## About this task
Where does the string "ElectionResult" occur in the records? Copy each line that holds it.

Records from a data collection
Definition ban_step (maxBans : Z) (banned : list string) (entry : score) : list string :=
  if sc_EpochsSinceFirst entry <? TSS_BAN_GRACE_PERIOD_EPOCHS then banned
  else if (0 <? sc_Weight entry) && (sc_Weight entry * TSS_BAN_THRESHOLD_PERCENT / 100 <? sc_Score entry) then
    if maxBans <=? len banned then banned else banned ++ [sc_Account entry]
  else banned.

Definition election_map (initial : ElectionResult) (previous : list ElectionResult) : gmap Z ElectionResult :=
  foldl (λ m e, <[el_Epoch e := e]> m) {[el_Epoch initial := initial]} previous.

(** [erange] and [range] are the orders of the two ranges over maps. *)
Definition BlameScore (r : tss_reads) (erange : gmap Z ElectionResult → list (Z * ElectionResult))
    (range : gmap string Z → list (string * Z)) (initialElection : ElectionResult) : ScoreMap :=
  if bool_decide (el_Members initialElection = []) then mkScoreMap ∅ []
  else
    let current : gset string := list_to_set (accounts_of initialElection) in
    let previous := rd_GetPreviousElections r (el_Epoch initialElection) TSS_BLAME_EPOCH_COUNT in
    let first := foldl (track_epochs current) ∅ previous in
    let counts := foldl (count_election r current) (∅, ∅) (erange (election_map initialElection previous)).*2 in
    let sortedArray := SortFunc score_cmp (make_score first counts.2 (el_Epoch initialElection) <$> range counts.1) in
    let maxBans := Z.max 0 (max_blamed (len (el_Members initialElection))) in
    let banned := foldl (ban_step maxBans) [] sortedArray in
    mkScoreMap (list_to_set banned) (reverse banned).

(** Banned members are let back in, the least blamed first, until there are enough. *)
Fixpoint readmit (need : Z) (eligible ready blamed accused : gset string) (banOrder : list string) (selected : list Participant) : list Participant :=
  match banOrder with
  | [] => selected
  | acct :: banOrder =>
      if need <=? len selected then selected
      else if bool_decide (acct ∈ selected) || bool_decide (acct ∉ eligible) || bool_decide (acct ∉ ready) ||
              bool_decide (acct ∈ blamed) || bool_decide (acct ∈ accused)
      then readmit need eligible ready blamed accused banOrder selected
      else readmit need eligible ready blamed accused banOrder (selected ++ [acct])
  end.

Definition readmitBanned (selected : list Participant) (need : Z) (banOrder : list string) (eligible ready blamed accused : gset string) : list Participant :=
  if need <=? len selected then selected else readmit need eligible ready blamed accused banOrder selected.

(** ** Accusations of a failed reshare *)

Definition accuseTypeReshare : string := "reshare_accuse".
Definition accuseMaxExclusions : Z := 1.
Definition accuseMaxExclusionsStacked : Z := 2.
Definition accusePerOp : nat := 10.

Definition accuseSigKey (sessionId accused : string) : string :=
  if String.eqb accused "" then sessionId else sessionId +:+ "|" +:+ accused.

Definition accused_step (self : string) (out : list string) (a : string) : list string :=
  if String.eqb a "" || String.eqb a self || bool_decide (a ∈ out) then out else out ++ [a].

## Answer to the exercise
Definition election_map (initial : ElectionResult) (previous : list ElectionResult) : gmap Z ElectionResult :=
Definition BlameScore (r : tss_reads) (erange : gmap Z ElectionResult → list (Z * ElectionResult))
    (range : gmap string Z → list (string * Z)) (initialElection : ElectionResult) : ScoreMap :=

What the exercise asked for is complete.